Samples from the Gaussian process are infinite objects in theory, but we will of course sample finite objects, i.e., we sample a long vector and treat it as a 'function'. So effectively, we want to sample from a multivariat Gaussian distribution. How do we do that? 

There is no simple thing like np.random.normal for a d-dimensional case. But I will provide a function that gives a $n$ samples from a $d$-dimensional Gaussian distribution with arbitrary mean and covariance functions. For details, see below. 

In [None]:
def sample_from_multivariat_gaussian(m, k, n_dimensions, n_samples): 
    """
    Draw samples from an arbitrary Gaussian distribution with mean m and covariance k. 
    
    The dimensions of m and k have to correspond, e.g., 
    """
    # calculate cholesky decomposition. add a bit of noise for numerical stability
    L = np.linalg.cholesky(k + 1e-6 * np.random.rand() * np.eye(n_dimensions))

    # draw samples from a 1-D Gaussian distribution 
    u = np.random.normal(size=(n_dimensions, n_samples))

    # use the cholesky decomposition to provide these samples with 
    # the covariance structure of the multidimensional Gaussian
    return m + L.dot(u)

In [None]:
# draw some samples, e.g., n_samples=1000. 
# Use m=0 and the covariance matrix you defined above. What is the number of dimensions then? 



What is returned is a (n_dimensions, n_samples) shaped matrix. It contains your sampled functions! In which dimension of the matrix? 

In [None]:
# plot some of the sampled 'functions' 



### Nice! You have just sampled functions from an infinite dimensional Gaussian distribution! 
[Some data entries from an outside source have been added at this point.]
(** ** Linking and unlinking *)

Lemma ring_next_set_next l n v m :
  ring_next (set_next n v l) m = if m =? n then (λ _, v) <$> l !! n else ring_next l m.
Proof.
  unfold ring_next, set_next. destruct (Z.eqb_spec m n) as [->|];
    [rewrite lookup_alter_eq; by destruct (l !! n)|by rewrite lookup_alter_ne].
Qed.
Lemma ring_next_set_prev l n v m : ring_next (set_prev n v l) m = ring_next l m.
Proof.
  unfold ring_next, set_prev. destruct (decide (m = n)) as [->|];
    [rewrite lookup_alter_eq; by destruct (l !! n)|by rewrite lookup_alter_ne].
Qed.
Lemma ring_prev_set_prev l n v m :
  ring_prev (set_prev n v l) m = if m =? n then (λ _, v) <$> l !! n else ring_prev l m.
Proof.
  unfold ring_prev, set_prev. destruct (Z.eqb_spec m n) as [->|];
    [rewrite lookup_alter_eq; by destruct (l !! n)|by rewrite lookup_alter_ne].
Qed.
Lemma ring_prev_set_next l n v m : ring_prev (set_next n v l) m = ring_prev l m.
Proof.
  unfold ring_prev, set_next. destruct (decide (m = n)) as [->|];
    [rewrite lookup_alter_eq; by destruct (l !! n)|by rewrite lookup_alter_ne].
Qed.
Lemma is_Some_set_next l n v m : is_Some (set_next n v l !! m) ↔ is_Some (l !! m).
Proof. unfold set_next. apply lookup_alter_is_Some. Qed.
Lemma is_Some_set_prev l n v m : is_Some (set_prev n v l !! m) ↔ is_Some (l !! m).
Proof. unfold set_prev. apply lookup_alter_is_Some. Qed.

Lemma fmap_const_Some {A} (x : option A) (v : Z) : is_Some x → (λ _, v) <$> x = Some v.
Proof. by intros [? ->]. Qed.

(** Where the links lead after a node has been taken out. *)
Lemma list_del_links l x p q :
  l !! x = Some (p, q) → is_Some (l !! p) → is_Some (l !! q) →
  ∃ l', list_del x l = Some l' ∧
    ∀ n, n ≠ x → ring_next l' n = (if n =? p then Some q else ring_next l n) ∧
                 ring_prev l' n = (if n =? q then Some p else ring_prev l n).
Proof.
  intros Hx Hp Hq. unfold list_del. rewrite Hx. cbn. eexists. split; [done|]. intros n Hn.
  assert (Hd : ∀ l0 : ring, ring_next (delete x l0) n = ring_next l0 n ∧ ring_prev (delete x l0) n = ring_prev l0 n).
  { intros l0. unfold ring_next, ring_prev. by rewrite lookup_delete_ne. }
  destruct (Hd (set_next p q (set_prev q p l))) as [-> ->].
  rewrite ring_next_set_next, ring_next_set_prev, ring_prev_set_next, ring_prev_set_prev.
  rewrite !fmap_const_Some; [done|done|by apply is_Some_set_prev].
Qed.

Lemma seg_ext l l' a xs b :
  (∀ n, n ∈ a :: xs → ring_next l' n = ring_next l n) →
  (∀ n, n ∈ xs ++ [b] → ring_prev l' n = ring_prev l n) → seg l a xs b → seg l' a xs b.
Proof.
  revert a. induction xs as [|x xs IH]; intros a Hn Hp; cbn.
  - rewrite Hn, Hp by (by apply elem_of_cons; left). done.
  - intros (H1 & H2 & H3). rewrite Hn, Hp by (by apply elem_of_cons; left). split_and!; try done.
    apply IH; [| |done]; intros n Hi; [apply Hn|apply Hp]; by apply elem_of_cons; right.
Qed.

(** The last of the nodes [xs] behind [a], and the neighbours of a node. *)
Definition last_of (a : Z) (xs : list Z) : Z := foldl (λ _ x, x) a xs.

Lemma seg_split l a xs x ys b :
  seg l a (xs ++ x :: ys) b →
  l !! x = Some (last_of a xs, hd b ys) ∧
  (∀ xs', xs = xs' ++ [last_of a xs] → seg l a xs' (last_of a xs)) ∧
  (∀ ys', ys = hd b ys :: ys' → seg l (hd b ys) ys' b).
Proof.
  rewrite seg_app. intros [H1 H2]. split_and!.
  - assert (Hp : ring_prev l x = Some (last_of a xs)).
    { clear H2. revert a H1. induction xs as [|z xs IH]; intros a; cbn [seg]; [by intros []|].
      intros (_ & _ & H). by rewrite (IH z H). }
    pose proof (seg_first _ _ _ _ H2) as Hq. unfold ring_next, ring_prev in *.
    destruct (l !! x) as [[p q]|]; [|done]. cbn in *. congruence.
  - intros xs' E. set (p := last_of a xs) in *. rewrite E in H1. by apply seg_app in H1 as [H1 _].
  - intros ys' E. rewrite E in H2. cbn in H2. by destruct H2 as (_ & _ & ?).
Qed.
### A Gaussian process is a collection of random variables, any finite number of which have a joint Gaussian distribution 

Please double check! Plot the distrubtion over samples at a single point $x$. 

In [None]:
# to see the effect make sure that you esed a lot of samples in the GP above, e.g, at least n_samples=1000. 
# plot a histogram of the samples at a single point x



Now plot the join distribution of two points $x_1$ and $x_2$. 

In [None]:
# you can use np.histrogram2d to get a matrix histogram from two vectors


# and then you could use plt.imshow to plot this histogram matrix



### Well done! 

#### We have defined a Gaussian process as a collection of random variables and sampled from this collection. 

#### We demonstrated that any subset of this collection is a Gaussian distribution itself. 

### Sampling using the Cholesky decomposition

To generate samples $x \sim \mathcal{N}(m, K)$ with arbitrary mean **m** and covariance K using a Gaussian scalar generator (e.g., np.random.normal) we proceed as follows: 

We compute the Cholesky decomposition $L$ of the positive definite covariance matrix $K$, $K=LL^T$, where $L$ is a lower triangular matrix. Then generate $u \sim \mathcal{N}(0, I)$ Gaussian scalar samples. Compute $x = m + Lu$, which has the desired distribution with mean $m$ and covariance $L \mathcal{E}[uu^T]L^T = LL^T = K$. 

In practice it may be necessary to add a small multiple of the identity matrix $\epsilon I$ to the covariance matrix for numerical reasons. This is because the eigenvalues of the matrix $K$ can decay very rapidly (see section 4.3.1 for 
a closely related analytical result) and without this stabilization the Cholesky decomposition fails.